The director of “Infidel,” Cyrus Nowrasteh, both wrote, directed and produced this film, which was shot in Jordan. It opened on 2,400 screens in 1,724 locations, a welcome relief from the drought of original films not being released in the near-empty cinemas open in the United States. “Infidel” was originally intended to open on 9/11. The xenophobia is masked by a thrilling rescue film that portrays Cavaziel as a true believer who isn’t a super-hero and is very lucky to have such an enterprising, well-connected wife.

Nowrasteh is the child of Iranian immigrants who was born in Boulder, Colorado and attended school in Wisconsin, transferring to the University of Southern California to study film. With a cast of 17 and 38 total people, including an outstanding turn by Hal Ozson, portraying Ramzi, Cavaziel’s British interrogator, Nowrasteh has pulled off an entertaining and well-paced film that didn’t make me want to rise to my feet and yell at the woman across the aisle from me, who was applauding after “Obama’s America,” another D’Souza-produced film that was a shameless attack on President Barack Obama. (There have been other D’Souza projects that have been just as one-sided and inflammatory, but Nowrasteh, while certainly critical of the Iranian prison and court system in this one, keeps the focus on the recue attempts, which is good.

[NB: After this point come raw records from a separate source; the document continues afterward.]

(** X19.  When the folder of host.json is a .NET project that is not
    isolated, a [dotnet publish] that fails is fatal: the traversal throws its
    error after the line that announces the publishing, and the temporary
    folder made for it is not handed back. *)
Theorem publish_failure_is_fatal projectFolder lines tempFolders resolved
    lines1 hostJsonMatch publishTempFolder err
    (Hclone : cloneIfGitRepo env projectFolder lines
              = (Ok (tempFolders, resolved), lines1))
    (Hfind : findFileRecursivelyAsync env resolved "host.json" false None
             = Ok (Some hostJsonMatch))
    (Hisolated : isDotNetIsolatedProjectAsync env resolved = Ok false)
    (HdotNet : isDotNetProjectAsync env (path_dirname env (fm_filePath hostJsonMatch))
               = Ok true)
    (Hmkdtemp : mkdtemp env (path_join env (os_tmpdir env) "dotnet-publish-")
                = Ok publishTempFolder)
    (Hexec : execAsync env ("dotnet publish -o " +:+ publishTempFolder)
               (path_dirname env (fm_filePath hostJsonMatch)) = Throw err) :
  traverseFunctionProject rx env projectFolder lines
  = (Throw err,
     lines1 ++ [">>> Found host.json at " +:+ fm_filePath hostJsonMatch]
            ++ [">>> Publishing " +:+ path_dirname env (fm_filePath hostJsonMatch)
                +:+ " to " +:+ publishTempFolder +:+ "..."]).
Proof.
  unfold traverseFunctionProject, traverseFunctions.
  unfold bind at 1. rewrite (bind_run_Ok _ _ _ _ _ Hclone). simpl.
  unfold bind at 1, io at 1. rewrite Hfind.
  unfold bind at 1, log at 1.
  unfold bind at 1, io at 1. rewrite Hisolated. simpl.
  unfold publishIfDotNet, bind, io, log. rewrite HdotNet, Hmkdtemp, Hexec.
  by rewrite <-app_assoc.
Qed.



Lemma readFunctionJson_Ok hf n functions lines functions' lines' :
  readFunctionJson env hf n functions lines = (Ok functions', lines') →
  functions'
  = match descriptorOf env hf n with
    | Some value => setRead n value functions
    | None => functions
    end ∧
  (∀ l, l ∈ lines → l ∈ lines') ∧
  ∀ text err,
    lstat_isDirectory env (path_join env hf n) = Ok true →
    existsSync env (path_join env (path_join env hf n) "function.json") = true →
    readFile env (path_join env (path_join env hf n) "function.json") = Ok text →
    JSON_parse_bindings env text = Throw err →
    failedToParse (path_join env (path_join env hf n) "function.json") err ∈ lines'.
Proof.
  unfold readFunctionJson, descriptorOf, tryCatch, bind, io, log, ret.
  destruct (lstat_isDirectory env (path_join env hf n)) as [[|]| |]; try done.
  - destruct (existsSync env _); simpl.
    + destruct (readFile env _) as [text| |].
      * destruct (JSON_parse_bindings env text) as [value|err|] eqn:Hparse.
        -- intros [= <- <-]. split; [done|]. split; [done|].
           intros text' err' _ _ [= <-] Hparse'. congruence.
        -- intros [= <- <-]. split; [done|]. split.
           ++ intros l Hl. apply elem_of_app. by left.
           ++ intros text' err' _ _ [= <-] Hparse'. rewrite Hparse in Hparse'.
              injection Hparse' as <-. apply elem_of_app. right. by left.
        -- done.
      * intros [= <- <-]. split; [done|]. split.
        -- intros l Hl. apply elem_of_app. by left.
        -- by intros.
      * done.
    + intros [= <- <-]. split; [done|]. split; [done|]. by intros.
  - intros [= <- <-]. split; [done|]. split; [done|]. by intros.
Qed.

Lemma descriptorOf_Some hf n value :
  descriptorOf env hf n = Some value ↔
  lstat_isDirectory env (path_join env hf n) = Ok true ∧
  existsSync env (path_join env (path_join env hf n) "function.json") = true ∧
  ∃ text, readFile env (path_join env (path_join env hf n) "function.json") = Ok text ∧
          JSON_parse_bindings env text = Ok value.
Proof.
  unfold descriptorOf. split.
  - destruct (lstat_isDirectory env _) as [[|]| |]; try done.
    destruct (existsSync env _); try done.
    destruct (readFile env _) as [text| |]; try done.
    destruct (JSON_parse_bindings env text) as [value'| |] eqn:Hparse; try done.
    intros [= <-]. eauto.
  - intros (-> & -> & text & -> & ->). done.
Qed.

(** *** The keys of the object read *)

Lemma filter_iff_in {A} (P1 P2 : A → Prop)
    `{!∀ x, Decision (P1 x), !∀ x, Decision (P2 x)} (l : list A) :
  (∀ x, x ∈ l → P1 x ↔ P2 x) → filter P1 l = filter P2 l.
Proof.
  induction l as [|x l IH]; intros Hiff; [done|].
  rewrite !filter_cons, IH by (intros y Hy; apply Hiff; by right).
  destruct (decide (P1 x)) as [H1|H1], (decide (P2 x)) as [H2|H2]; try done.
  - destruct H2. apply Hiff; [by left|done].
  - destruct H1. apply Hiff; [by left|done].
Qed.

Lemma keyOrder_new_name k k' : arrayIndex k = None → keyOrder k' k.
Proof. intros Hk. unfold keyOrder. rewrite Hk. by destruct (arrayIndex k'). Qed.

Lemma keyOrder_trans k1 k2 k3 : keyOrder k1 k2 → keyOrder k2 k3 → keyOrder k1 k3.
Proof.
  unfold keyOrder.
  destruct (arrayIndex k1), (arrayIndex k2), (arrayIndex k3); try done. lia.
Qed.

Lemma sorted_insertIndexKey i k (keys : list string) :
  arrayIndex k = Some i →
  StronglySorted keyOrder keys → StronglySorted keyOrder (insertIndexKey i k keys).
Proof.
  intros Hk. induction keys as [|k' keys IH]; intros Hsorted; simpl.
  - repeat constructor.
  - apply StronglySorted_inv in Hsorted as [Hkeys Hk'].
    assert (keyOrder k k' → StronglySorted keyOrder (k :: k' :: keys)) as Hfront.
    { intros Hfirst. constructor; [by constructor|].
      constructor; [done|].
      eapply Forall_impl; [exact Hk'|]. intros x. by apply keyOrder_trans. }
    destruct (arrayIndex k') as [j|] eqn:Hj.
    + case_bool_decide as Hlt.
      * constructor; [by apply IH|].
        apply Forall_forall. intros x Hx.
        rewrite insertIndexKey_Permutation in Hx.
        apply elem_of_cons in Hx as [->|Hx].
        -- unfold keyOrder. rewrite Hj, Hk. lia.
        -- by eapply Forall_forall in Hk'.
      * apply Hfront. unfold keyOrder. rewrite Hj, Hk. lia.
    + apply Hfront. unfold keyOrder. by rewrite Hj, Hk.
Qed.

Lemma sorted_keysAfterAssign k (keys : list string) :
  StronglySorted keyOrder keys → StronglySorted keyOrder (keysAfterAssign k keys).
Proof.
  intros Hsorted. unfold keysAfterAssign. case_bool_decide; [done|].
  destruct (arrayIndex k) as [i|] eqn:Hk.
  - by apply sorted_insertIndexKey.
  - apply StronglySorted_app_2; [|done|repeat constructor].
    intros x y _ ->%list_elem_of_singleton. by apply keyOrder_new_name.
Qed.

Lemma names_insertIndexKey i k (keys : list string) :
  arrayIndex k = Some i →
  filter (λ k', arrayIndex k' = None) (insertIndexKey i k keys)
  = filter (λ k', arrayIndex k' = None) keys.
Proof.
  intros Hk. induction keys as [|k' keys IH]; simpl.
  - rewrite filter_cons_False by (by rewrite Hk). done.
  - destruct (arrayIndex k') as [j|] eqn:Hj.
    + case_bool_decide.
      * rewrite !(filter_cons_False _ k') by (by rewrite Hj). exact IH.
      * rewrite filter_cons_False by (by rewrite Hk). done.
    + rewrite filter_cons_False by (by rewrite Hk). done.
Qed.

Lemma names_keysAfterAssign k (keys : list string) :
  k ∉ keys →
  filter (λ k', arrayIndex k' = None) (keysAfterAssign k keys)
  = filter (λ k', arrayIndex k' = None) keys
    ++ filter (λ k', arrayIndex k' = None) [k].
Proof.
  intros Hk. unfold keysAfterAssign. rewrite bool_decide_false by done.
  destruct (arrayIndex k) as [i|] eqn:Hi.
  - rewrite names_insertIndexKey by done.
    rewrite (filter_cons_False _ k) by (by rewrite Hi).
    by rewrite filter_nil, app_nil_r.
  - by rewrite filter_app.
Qed.

Lemma wf_setRead n value functions :
  wfReadFunctions functions → wfReadFunctions (setRead n value functions).
Proof.
  intros [Hnd Hkeys]. unfold setRead. case_bool_decide; [done|].
  split; simpl.
  - by apply NoDup_keysAfterAssign.
  - intros k. rewrite lookup_insert_is_Some', elem_of_keysAfterAssign, Hkeys.
    split; intros [?|?]; auto.
Qed.

(** The callbacks run in any order [order], from any object: what they
    leave in the object, in its keys and in the log. *)
Lemma readFunctionJsons_Ok hf (order : list string) functions0 lines functions lines' :
  forEachM (readFunctionJson env hf) order functions0 lines = (Ok functions, lines') →
  (wfReadFunctions functions0 → wfReadFunctions functions) ∧
  (StronglySorted keyOrder (rf_keys functions0) →
   StronglySorted keyOrder (rf_keys functions)) ∧
  (∀ k, rf_map functions !! k
        = if decide (k ∈ order ∧ k ≠ "__proto__")
          then match descriptorOf env hf k with
               | Some value => Some value
               | None => rf_map functions0 !! k
               end
          else rf_map functions0 !! k) ∧
  (NoDup order → (∀ k, k ∈ order → k ∉ rf_keys functions0) →
   filter (λ k, arrayIndex k = None) (rf_keys functions)
   = filter (λ k, arrayIndex k = None) (rf_keys functions0)
     ++ filter (λ k, arrayIndex k = None ∧ k ≠ "__proto__"
                     ∧ is_Some (descriptorOf env hf k)) order) ∧
  (∀ l, l ∈ lines → l ∈ lines') ∧
  ∀ n text err,
    n ∈ order →
    lstat_isDirectory env (path_join env hf n) = Ok true →
    existsSync env (path_join env (path_join env hf n) "function.json") = true →
    readFile env (path_join env (path_join env hf n) "function.json") = Ok text →
    JSON_parse_bindings env text = Throw err →
    failedToParse (path_join env (path_join env hf n) "function.json") err ∈ lines'.
Proof.
  revert functions0 lines. induction order as [|n order IH];
    intros functions0 lines Hrun.
  - unfold forEachM, ret in Hrun. injection Hrun as <- <-.
    split; [done|]. split; [done|]. split.
    { intros k. rewrite decide_False; [done|]. by intros [?%elem_of_nil _]. }
    split; [intros _ _; by rewrite filter_nil, app_nil_r|].
    split; [done|]. intros n text err Hn. by apply elem_of_nil in Hn.
  - simpl in Hrun.
    apply bind_Ok in Hrun as (functions1 & lines1 & Hfirst & Hrest).
    apply readFunctionJson_Ok in Hfirst as (Hfunctions1 & Hlines1 & Hlog1).
    destruct (IH _ _ Hrest) as (Hwf & Hsorted & Hmap & Hnames & Hlines & Hlog).
    assert (∀ k, rf_map functions1 !! k
                 = if decide (k = n ∧ k ≠ "__proto__")
                   then match descriptorOf env hf k with
                        | Some value => Some value
                        | None => rf_map functions0 !! k
                        end
                   else rf_map functions0 !! k) as Hmap1.
    { intros k. rewrite Hfunctions1.
      destruct (decide (k = n ∧ k ≠ "__proto__")) as [[-> Hproto]|Hne].
      - destruct (descriptorOf env hf n) as [value|]; [|done].
        unfold setRead. rewrite bool_decide_false by done. simpl.
        by rewrite lookup_insert_eq.
      - destruct (descriptorOf env hf n) as [value|]; [|done].
        unfold setRead. case_bool_decide as Hproto; [done|]. simpl.
        rewrite lookup_insert_ne; [done|]. intros ->. by apply Hne. }
    assert (∀ k, k ∈ rf_keys functions1 ↔
                 (k = n ∧ n ≠ "__proto__" ∧ is_Some (descriptorOf env hf n))
                 ∨ k ∈ rf_keys functions0) as Hkeys1.
    { intros k. rewrite Hfunctions1.
      destruct (descriptorOf env hf n) as [value|].
      - unfold setRead. case_bool_decide as Hproto; simpl.
        + split; [by right|]. by intros [(_ & ? & _)|?].
        + rewrite elem_of_keysAfterAssign. split.
          * intros [->|?]; [left|by right]. split; [done|]. split; [done|].
            by eexists.
          * intros [(-> & _)|?]; [by left|by right].
      - split; [by right|]. intros [(_ & _ & [? ?])|?]; done. }
    split; [|split; [|split; [|split; [|split]]]].
    + intros Hwf0. apply Hwf. rewrite Hfunctions1.
      destruct (descriptorOf env hf n); [by apply wf_setRead|done].
    + intros Hsorted0. apply Hsorted. rewrite Hfunctions1.
      destruct (descriptorOf env hf n); [|done].
      unfold setRead. case_bool_decide; [done|]. simpl.
      by apply sorted_keysAfterAssign.
    + intros k. rewrite Hmap, Hmap1.
      destruct (decide (k = n ∧ k ≠ "__proto__")) as [[-> Hproto]|Hne].
      * rewrite (decide_True (P := n ∈ n :: order ∧ _)) by (split; [by left|done]).
        destruct (descriptorOf env hf n) as [value|];
          by destruct (decide (n ∈ order ∧ n ≠ "__proto__")).
      * destruct (decide (k ∈ order ∧ k ≠ "__proto__")) as [[Hk Hproto]|Hk].
        -- by rewrite decide_True by (split; [by right|done]).
        -- rewrite decide_False; [done|].
           intros [[->|Hin]%elem_of_cons Hproto]; [by apply Hne|by apply Hk].
    + intros Hnd Hfresh. apply NoDup_cons in Hnd as [Hn Hnd].
      rewrite Hnames; [|done|].
      2:{ intros k Hk. rewrite Hkeys1. intros [(-> & _)|Hin]; [done|].
          by apply (Hfresh k); [right|]. }
      assert (n ∉ rf_keys functions0) as Hfresh0 by (apply Hfresh; by left).
      assert (filter (λ k, arrayIndex k = None) (rf_keys functions1)
              = filter (λ k, arrayIndex k = None) (rf_keys functions0)
                ++ filter (λ k, arrayIndex k = None ∧ k ≠ "__proto__"
                                ∧ is_Some (descriptorOf env hf k)) [n]) as ->.
      { rewrite Hfunctions1.
        destruct (descriptorOf env hf n) as [value|] eqn:Hd.
        - unfold setRead. case_bool_decide as Hproto; simpl.
          + rewrite filter_cons_False by tauto.
            by rewrite filter_nil, app_nil_r.
          + rewrite names_keysAfterAssign by done. f_equal.
            destruct (decide (arrayIndex n = None)) as [Hi|Hi].
            * rewrite !filter_cons_True; [done| |done].
              split; [done|]. split; [done|]. by eexists.
            * by rewrite !filter_cons_False by tauto.
        - rewrite filter_cons_False.
          + by rewrite filter_nil, app_nil_r.
          + intros (_ & _ & [? ?]). congruence. }
      rewrite <-app_assoc. f_equal.
      by rewrite <-filter_app.
    + intros l Hl. apply Hlines, Hlines1, Hl.
    + intros k text err [->|Hk]%elem_of_cons Hdir Hexists Hread Hparse.
      * apply Hlines. by eapply Hlog1.
      * by eapply Hlog.
Qed.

Nowrasteh has made one previous film with Cavaziel and, since he is paired with Conservative icon Dinesh D’Souza, seems to have managed to be criticized by liberals and conservatives alike. When Nowrasteh made “The Day Reagan Was Shot”, which starred Richard Dreyfuss as Alexander Haig, liberals criticized him for it and Nowrasteh responded by saying: “’The Day Reagan Was Shot’ provides the first-ever dramatization of a constitutional crisis and government cover-up (both amply supported by facts) and the threat they pose to a nation when a president becomes incapacitated.  This is important and relevant and raises issues that should be discussed openly.”

Nowrasteh was attacked by Liberals for an alleged “conservative bias” in his controversial ABC docudrama The Path to 9/11, which he wrote and co-produced. Nowrasteh describes himself as more libertarian than conservative or liberal.

Nowrasteh’s film “The Stoning of Soraya M.” (2009) was condemned and banned by the Iranian government but thousands of copies were bootlegged into the country and it became an underground hit in Iran, forcing the government to put a temporary moratorium on stoning as a punishment, most notably in the Sakineh Ashtiani case. On this morning’s Fahreed Zakaria program (9/27) the Iranian Ambassador to the U.N. was asked about the recent execution by hanging of  27-year-old Navid Afkari, 27, who was sentenced to death over the murder of a security guard during a wave of anti-government protests in 2018. Afkari said he had been tortured into making a confession.

MUSIC

The music by Natalie Holt is very good. Likewise, the cinematography by Joel Ransom was top-notch.

CAVEAT

It is important to watch this film—produced on a modest budget—and remember that it is hammering home points-of-view that are straight out of the Conservative playbook. Rescuers in the film turn out to be Hezbolleh (where women have a more equal status) but xenophobia reigns in this one.

All that being said, that doesn’t keep the escape portions of the film from being exciting and well-done, nor the acting from transcending the ordinary.

 

  • Production: A Cloudburst Entertainment release, presented in association with D’Souza Media, of a New Path Pictures production. Producer: Cyrus Nowrasteh. Executive producers: Dinesh D’Souza, Debbie D’Souza. Co-producer: Aaron Brubaker.
  • Crew: Director, writer: Cyrus Nowrasteh. Camera: Joel Ransom. Editor: Paul Seydor. Music: Natalie Holt.
  • With: Jim Caviezel, Claudia Karvan, Hal Ozsan, Stelio Savante, Isaelle Adriani, Bijan Daneshmand, Terence Maynard, Aly Kassem.